▶ _Listed records_:
(* ===== verification/CloudBench.v ===== *)
(** * An asynchronous cloud at work

    An executable cloud with the laws of [AsyncCloud]: it keeps at most one job in its queue,
    which is done when its time has come, or when the next one arrives. *)

From S2P Require Import Prelude GoStrings GoErrors GoPath GoURL Runtime EvsClient EvsTransport EvsSDK.
From S2P Require Import EvsVolume EvsAttachment AsyncCloud.

Local Open Scope stdpp_scope.
Local Open Scope go_scope.
Local Open Scope Z_scope.

(** ** Its state *)

Record Bench := mkBench {
  b_volumes : gmap string v3Volume;
  b_plugged : gmap (string * string) string;
  b_finished : gmap string string;
  b_job : option (string * Z * effect) }.

Definition bench_cloud (b : Bench) : CloudState :=
  mkCloud (b_volumes b) (b_plugged b) (b_finished b)
    (match b_job b with Some (job, due, ef) => {[ job := (due, ef) ]} | None => ∅ end).

Definition flush (b : Bench) : Bench :=
  match b_job b with
  | Some (job, _, ef) =>
      let s := apply ef (bench_cloud b) in
      mkBench (volumes s) (plugged s) (<[job := about ef]> (b_finished b)) None
  | None => b
  end.

Definition settle (t : Z) (b : Bench) : Bench :=
  match b_job b with
  | Some (_, due, _) => if due <=? t then flush b else b
  | None => b
  end.

(** A key that is longer than all those of a map. *)
Fixpoint vs (n : nat) : string := match n with O => "v" | S n => String "v" (vs n) end.
Definition lengths (l : list string) : nat := fold_right (fun k n => (String.length k + n)%nat) O l.
Definition fresh_key (keys : list string) : string := vs (lengths keys).

Definition bench_delay : Z := 5 * Second.

Definition accept (ef : effect) (job : string) (t : Z) (b : Bench) : Bench :=
  let b := flush b in
  mkBench (b_volumes b) (b_plugged b) (b_finished b) (Some (job, t + bench_delay, ef)).

Definition next_job (b : Bench) : string := fresh_key (map fst (map_to_list (b_finished (flush b)))).

Definition next_id (b : Bench) : string :=
  fresh_key (map fst (map_to_list (b_volumes (flush b)))
    ++ map (fun kv => kv.1.1) (map_to_list (b_plugged (flush b)))).

Definition new_volume (id : string) (o : v3CreateOpts) : v3Volume :=
  mkV3Volume id (v3o_Name o) volumeStatusAvailable (v3o_Size o) (v3o_AvailabilityZone o)
    (v3o_VolumeType o) ∅ (v3o_Tags o) (v3o_Multiattach o) [].

Definition shown (v : v3Volume) : v3Volume :=
  mkV3Volume (v3_ID v) (v3_Name v) volumeStatusAvailable (v3_Size v) (v3_AvailabilityZone v)
    (v3_VolumeType v) (v3_Metadata v) (v3_Tags v) (v3_Multiattach v) [].

Definition job_status (job : string) (b : Bench) : result JobStatus :=
  Ok match b_finished b !! job with
     | Some id => mkJobStatus "SUCCESS" id "" ""
     | None => mkJobStatus "RUNNING" "" "" ""
     end.

Definition bench_latency : N := 100000000.


(** The elapsed time, the answer and the next state of a question and of a request. *)
Definition looked {A} (f : Bench -> A) : prim Bench A := fun t b =>
  (bench_latency, f (settle t b), settle t b).

Definition accepted {A} (ef : Bench -> effect) (f : string -> A) : prim Bench A := fun t b =>
  (bench_latency, f (next_job b), accept (ef b) (next_job b) t b).

Definition listed_on (server : string) (b : Bench) : list diskAttachment :=
  omap (fun kv => if decide (kv.1.2 = server) then Some (mkDiskAttachment kv.1.1 server kv.2) else None)
    (map_to_list (b_plugged b)).

Definition none_named (name : string) (b : Bench) : bool :=
  forallb (fun kv => negb (Contains (v3_Name kv.2) name)) (map_to_list (b_volumes b)).

#[export] Instance bench_sdk : CloudSDK Bench := {|
  v3_Create _ o := accepted (fun b => Provisions (new_volume (next_id b) o))
    (fun job => mkCreateResult None (Ok (mkJobResponse job)));
  v3_Get _ id := looked (fun b => match b_volumes b !! id with
    | Some v => Ok (shown v)
    | None => Err (ESDK (ErrDefault 404) "no such volume") end);
  v3_Delete _ id := accepted (fun _ => Erases id) (fun _ => None);
  v2_List _ o := looked (fun b => if none_named (v2l_Name o) b then Ok [] else Err (ENew "not listed"));
  evs_GetJob _ job := looked (job_status job);
  disk_GetAttachments _ server := looked (fun b => Ok (Some (listed_on server b)));
  disk_Attach _ o := accepted (fun _ => Plugs (dc_VolumeID o) (dc_ServerID o) "/dev/vdb")
    (fun job => Ok (Some (mkJobResponse job)));
  disk_Detach _ server volume _ := accepted (fun _ => Unplugs volume server)
    (fun job => Ok (Some (mkJobResponse job)));
  ecs_GetJob _ job := looked (job_status job);
  cloud_scheduler := fun b => (true, b) |}.

(** ** Its keys *)

Lemma vs_snoc n : vs n +:+ "v" = String "v" (vs n).
Proof. induction n as [|n IH]; [done|]. simpl. by rewrite IH. Qed.

Lemma vs_rev n : String.rev (vs n) = vs n.
Proof. induction n as [|n IH]; [done|]. simpl vs. by rewrite string_rev_cons, IH, vs_snoc. Qed.

Lemma vs_trim n : TrimSpace (vs n) = vs n.
Proof.
  unfold TrimSpace. rewrite (trim_left_fixed _ _ _ (vs n)) by (by destruct n as [|[|[|n]]]).
  rewrite vs_rev, (trim_left_fixed _ _ _ (vs n)) by (by destruct n as [|[|[|n]]]). apply vs_rev.
Qed.

Lemma vs_blank n : blank (vs n) = false.
Proof. unfold blank. rewrite vs_trim. by destruct n. Qed.

Lemma vs_length n : String.length (vs n) = S n.
Proof. induction n as [|n IH]; [done|]. simpl. by rewrite IH. Qed.

Lemma lengths_elem k l : k ∈ l -> (String.length k <= lengths l)%nat.
Proof. induction 1 as [|k x l _ IH]; simpl; lia. Qed.

Lemma fresh_key_spec keys : fresh_key keys ∉ keys.
Proof.
  intros Hin%lengths_elem. unfold fresh_key in Hin. rewrite vs_length in Hin. lia.
Qed.

Lemma key_elem {K A} `{Countable K} (m : gmap K A) k a : m !! k = Some a -> k ∈ map fst (map_to_list m).
Proof. intros Hm. apply list_elem_of_fmap. exists (k, a). split; [done|by apply elem_of_map_to_list]. Qed.

Lemma next_job_fresh b : b_finished (flush b) !! next_job b = None.
Proof. apply eq_None_not_Some. intros [a Ha]. by apply key_elem, fresh_key_spec in Ha. Qed.

Lemma next_id_fresh b : b_volumes (flush b) !! next_id b = None /\ unplugged (next_id b) (bench_cloud (flush b)).
Proof.
  pose proof (fresh_key_spec (map fst (map_to_list (b_volumes (flush b)))
    ++ map (fun kv => kv.1.1) (map_to_list (b_plugged (flush b))))) as Hf.
  rewrite not_elem_of_app in Hf. destruct Hf as [Hv Hp]. split.
  - apply eq_None_not_Some. intros [v Hl]. by apply Hv, (key_elem _ _ v).
  - intros server. apply eq_None_not_Some. intros [device Hl]. apply Hp, list_elem_of_fmap.
    exists ((next_id b, server), device). split; [done|by apply elem_of_map_to_list].
Qed.

(** ** Its laws *)

Lemma flush_passes t b : passes t (bench_cloud b) (bench_cloud (flush b)) /\ work (bench_cloud (flush b)) = ∅.
Proof.
  unfold flush. destruct (b_job b) as [[[job due] ef]|] eqn:Hj.
  - assert (finish (bench_cloud b) (bench_cloud (mkBench (volumes (apply ef (bench_cloud b)))
      (plugged (apply ef (bench_cloud b))) (<[job := about ef]> (b_finished b)) None))) as Hf.
    { pose proof (finish_job (bench_cloud b) job due ef) as Hf. simpl in Hf. rewrite Hj in Hf.
      rewrite delete_singleton_eq in Hf. apply Hf. by rewrite lookup_singleton_eq. }
    split; [|done]. split; [by apply rtc_once|]. done.
  - split; [|simpl; by rewrite Hj]. split; [done|]. simpl. by rewrite Hj.
Qed.

Lemma settle_passes t b : passes t (bench_cloud b) (bench_cloud (settle t b)).
Proof.
  unfold settle. destruct (b_job b) as [[[job due] ef]|] eqn:Hj.
  - destruct (Z.leb_spec due t); [apply flush_passes|]. split; [done|]. simpl. rewrite Hj.
    intros job' due' ef' [_ Heq]%lookup_singleton_Some. injection Heq as -> ->. lia.
  - split; [done|]. simpl. by rewrite Hj.
Qed.

Lemma accept_starts t b ef :
  starts (t + bench_delay) (next_job b) ef (bench_cloud (flush b)) (bench_cloud (accept ef (next_job b) t b)).
Proof.
  pose proof (proj2 (flush_passes t b)) as Hw. unfold starts. rewrite Hw.
  split_and!; [done|apply next_job_fresh|]. exists (t + bench_delay). split; [done|].
  by rewrite insert_empty.
Qed.

Lemma flush_quiet b id : quiet id (bench_cloud (flush b)).
Proof. intros job due ef Hj. by rewrite (proj2 (flush_passes 0 b)) in Hj. Qed.

Lemma accepted_lawful {A} sc (ev : A -> Call) ef f :
  (forall t b s', starts (t + bench_delay) (next_job b) (ef b) (bench_cloud (flush b)) s' ->
     passes t (bench_cloud b) (bench_cloud (flush b)) ->
     cloud_step t (t + bench_delay) (bench_cloud b) (ev (f (next_job b))) s') ->
  lawful bench_cloud (Z.of_N bench_latency) bench_delay sc ev (accepted ef f).
Proof. intros Hstep t b _. split; [done|]. apply Hstep; [apply accept_starts|apply flush_passes]. Qed.

Lemma looked_lawful {A} sc (ev : A -> Call) f :
  (forall t b, cloud_step t (t + bench_delay) (bench_cloud b) (ev (f (settle t b))) (bench_cloud (settle t b))) ->
  lawful bench_cloud (Z.of_N bench_latency) bench_delay sc ev (looked f).
Proof. intros Hstep t b _. split; [done|]. apply Hstep. Qed.

Lemma listed_on_exact server b d :
  d ∈ listed_on server b <->
  da_ServerID d = server /\ b_plugged b !! (da_VolumeID d, server) = Some (da_Device d).
Proof.
  unfold listed_on. rewrite list_elem_of_omap. split.
  - intros ([[volume server'] device] & Hin%elem_of_map_to_list & Hd). simpl in Hd. case_decide; [|done].
    by simplify_eq/=.
  - intros [Hs Hd]. exists ((da_VolumeID d, server), da_Device d).
    split; [by apply elem_of_map_to_list|]. simpl. rewrite decide_True by done. destruct d; by simplify_eq/=.
Qed.

Lemma none_named_true name b :
  (forall id v, b_volumes b !! id = Some v -> Contains (v3_Name v) name = false) -> none_named name b = true.
Proof.
  intros Hv. apply forallb_forall. intros [id v] Hin%list_elem_of_In%elem_of_map_to_list. simpl.
  by rewrite (Hv id v Hin).
Qed.

Lemma job_status_answer job b : job_answer job (job_status job b) (bench_cloud b).
Proof. unfold job_answer, job_status. simpl. destruct (b_finished b !! job); eauto. Qed.

Lemma vs_ne n : vs n <> "".
Proof. by destruct n. Qed.

Ltac settled t b :=
  exists (bench_cloud (settle t b)); split; [apply settle_passes|split; [reflexivity|]].

Ltac flushed b Hs Hp :=
  exists (bench_cloud (flush b)); split; [exact Hp|]; intros; eexists.

#[export] Instance bench_async : AsyncCloud Bench.
Proof.
  refine {| cloud_of := bench_cloud; latency := Z.of_N bench_latency; delay := bench_delay |};
    [done|done|intros sc; intros..].
  - apply accepted_lawful. intros t b s' Hs Hp. exists (bench_cloud (flush b)). split; [done|].
    destruct (next_id_fresh b) as [Hv Hu]. exists (next_job b), (new_volume (next_id b) o).
    split_and!; [done|apply vs_ne|apply vs_ne| | | |exact Hu| |exact Hs].
    + apply vs_trim.
    + done.
    + done.
    + apply flush_quiet.
  - apply looked_lawful. intros t b. settled t b. simpl. destruct (b_volumes (settle t b) !! id) as [v|]; eauto.
    exists (shown v). by split_and!.
  - apply accepted_lawful. intros t b s' Hs Hp. flushed b Hs Hp; [done|by eexists].
  - apply looked_lawful. intros t b. settled t b. intros Hv. by rewrite none_named_true.
  - apply looked_lawful. intros t b. settled t b. apply job_status_answer.
  - apply looked_lawful. intros t b. settled t b. eexists. split; [done|]. apply listed_on_exact.
  - apply accepted_lawful. intros t b s' Hs Hp. flushed b Hs Hp. eexists.
    split_and!; [done|apply vs_blank| |exact Hs]. by exists "b"%char.
  - apply accepted_lawful. intros t b s' Hs Hp. flushed b Hs Hp. split_and!; [done|apply vs_blank|exact Hs].
  - apply looked_lawful. intros t b. settled t b. apply job_status_answer.
Defined.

▶ _Work required_: Go through the records above. Copy each line in which the string "volumeStatusAvailable" appears.

▶ _Output for this exercise_:
  mkV3Volume id (v3o_Name o) volumeStatusAvailable (v3o_Size o) (v3o_AvailabilityZone o)
  mkV3Volume (v3_ID v) (v3_Name v) volumeStatusAvailable (v3_Size v) (v3_AvailabilityZone v)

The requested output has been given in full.